Work to complete: Go through the data below line by line. Give only the number of lines that contain "bytes".

(Stored data)
★ ★ ★ ★ ★

(** * Nodes *)

Inductive VntIrOpcode : Set :=
  | VNT_IR_PROGRAM | VNT_IR_PRINT | VNT_IR_IF | VNT_IR_WHILE | VNT_IR_FUNCTION
  | VNT_IR_STRUCT | VNT_IR_CALL | VNT_IR_RETURN | VNT_IR_BREAK | VNT_IR_CONTINUE
  | VNT_IR_STRING | VNT_IR_INTEGER | VNT_IR_FLOAT | VNT_IR_BOOLEAN | VNT_IR_NULL
  | VNT_IR_ARRAY | VNT_IR_VARIABLE_DECL | VNT_IR_VARIABLE | VNT_IR_INDEX
  | VNT_IR_MEMBER | VNT_IR_ASSIGN | VNT_IR_BINARY | VNT_IR_UNARY | VNT_IR_REASSIGN
  | VNT_IR_ASM.

Inductive VntIrEdgeRole : Set :=
  | VNT_IR_EDGE_ROOT | VNT_IR_EDGE_STATEMENT | VNT_IR_EDGE_CONDITION
  | VNT_IR_EDGE_THEN | VNT_IR_EDGE_ELSE | VNT_IR_EDGE_BODY | VNT_IR_EDGE_VALUE
  | VNT_IR_EDGE_TARGET | VNT_IR_EDGE_ARGUMENT | VNT_IR_EDGE_ELEMENT
  | VNT_IR_EDGE_OBJECT | VNT_IR_EDGE_INDEX | VNT_IR_EDGE_LEFT | VNT_IR_EDGE_RIGHT
  | VNT_IR_EDGE_OPERAND.

#[export] Instance VntIrOpcode_eq_dec : EqDecision VntIrOpcode.
Proof. solve_decision. Defined.
#[export] Instance VntIrEdgeRole_eq_dec : EqDecision VntIrEdgeRole.
Proof. solve_decision. Defined.

(** The union [value], with the member last written; [VAL_NONE] is the zeroed
    union of a new node, whose [text] is NULL. *)
Inductive VntIrValue : Type :=
  | VAL_NONE
  | VAL_INTEGER (integer : Z)
  | VAL_BOOLEAN (boolean : bool)
  | VAL_FLOATING (floating : binary64)
  | VAL_TEXT (text : bytes).

(** [operation] is an int: an operator, or whether an asm node is volatile.
    [names] has [name_count] entries. *)
Record VntIrNode := {
  opcode : VntIrOpcode;
  role : VntIrEdgeRole;
  operation : Z;
  names : list bytes;
  type_name : option bytes;
  first_child : option nat;
  last_child : option nat;
  next_sibling : option nat;
  child_count : nat;
  value : VntIrValue
}.

(** [node_count] is the length of [nodes]. *)
Record VntIrProgram := {
  nodes : list VntIrNode;
  root : option nat;
  optimized_nodes : nat
}.

Definition node_count (ir : VntIrProgram) : nat := length (nodes ir).

(** The enumerators of the operators as ints. *)
Definition binary_operators : list BinaryOperator :=
  [BINARY_ADD; BINARY_SUBTRACT; BINARY_MULTIPLY; BINARY_DIVIDE; BINARY_MODULO;
   BINARY_EQUAL; BINARY_NOT_EQUAL; BINARY_GREATER; BINARY_LESS;
   BINARY_GREATER_EQUAL; BINARY_LESS_EQUAL; BINARY_AND; BINARY_OR].

Definition unary_operators : list UnaryOperator :=
  [UNARY_NOT; UNARY_NEGATE; UNARY_REFERENCE; UNARY_DEREFERENCE].

Definition binary_of_int (op : Z) : option BinaryOperator :=
  if (op <? 0)%Z then None else binary_operators !! Z.to_nat op.
Definition unary_of_int (op : Z) : option UnaryOperator :=
  if (op <? 0)%Z then None else unary_operators !! Z.to_nat op.

Definition int_of_binary (op : BinaryOperator) : Z :=
  match op with
  | BINARY_ADD => 0 | BINARY_SUBTRACT => 1 | BINARY_MULTIPLY => 2 | BINARY_DIVIDE => 3
  | BINARY_MODULO => 4 | BINARY_EQUAL => 5 | BINARY_NOT_EQUAL => 6 | BINARY_GREATER => 7
  | BINARY_LESS => 8 | BINARY_GREATER_EQUAL => 9 | BINARY_LESS_EQUAL => 10
  | BINARY_AND => 11 | BINARY_OR => 12
  end.
Definition int_of_unary (op : UnaryOperator) : Z :=
  match op with
  | UNARY_NOT => 0 | UNARY_NEGATE => 1 | UNARY_REFERENCE => 2 | UNARY_DEREFERENCE => 3
  end.

(** * Storing nodes *)

Definition node_at (ir : VntIrProgram) (i : nat) : outcome VntIrNode :=
  match nodes ir !! i with
  | Some n => Done n
  | None => Fault
  end.

Definition with_nodes (ns : list VntIrNode) (ir : VntIrProgram) : VntIrProgram :=
  {| nodes := ns; root := root ir; optimized_nodes := optimized_nodes ir |}.

(** [ir->nodes[i]] is changed by [f]. *)
Definition update_node (i : nat) (f : VntIrNode -> VntIrNode) : St VntIrProgram unit :=
  fun ir =>
    match nodes ir !! i with
    | Some n => Done (tt, with_nodes (<[i := f n]> (nodes ir)) ir)
    | None => Fault
    end.

(** memset to zero: enumerators of value 0, an empty union. *)
Definition new_node : VntIrNode :=
  {| opcode := VNT_IR_PROGRAM; role := VNT_IR_EDGE_ROOT; operation := 0; names := [];
     type_name := None; first_child := None; last_child := None; next_sibling := None;
     child_count := 0; value := VAL_NONE |}.

Definition reserve_node : St VntIrProgram nat :=
  ir ← get;
  _ ← modify (with_nodes (nodes ir ++ [new_node]));
  mret (node_count ir).

Definition with_links (first last next : option nat) (count : nat) (n : VntIrNode) : VntIrNode :=
  {| opcode := opcode n; role := role n; operation := operation n; names := names n;
     type_name := type_name n; first_child := first; last_child := last;
     next_sibling := next; child_count := count; value := value n |}.

Definition with_children (first last : option nat) (count : nat) (n : VntIrNode) : VntIrNode :=
  with_links first last (next_sibling n) count n.

Definition with_next (next : option nat) (n : VntIrNode) : VntIrNode :=
  with_links (first_child n) (last_child n) next (child_count n) n.

Definition with_role (r : VntIrEdgeRole) (n : VntIrNode) : VntIrNode :=
  {| opcode := opcode n; role := r; operation := operation n; names := names n;
     type_name := type_name n; first_child := first_child n; last_child := last_child n;
     next_sibling := next_sibling n; child_count := child_count n; value := value n |}.

Definition add_child (parent child : nat) : St VntIrProgram bool :=
  ir ← get;
  if (node_count ir <=? parent) || (node_count ir <=? child) then mret false
  else
    n ← asks (fun ir => node_at ir parent);
    _ ← match last_child n with
        | None => update_node parent (fun n =>
            with_children (Some child) (last_child n) (child_count n) n)
        | Some last => update_node last (with_next (Some child))
        end;
    _ ← update_node parent (fun n =>
          with_children (first_child n) (Some child) (S (child_count n)) n);
    mret true.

★ ★ ★ ★ ★

Written solution: 3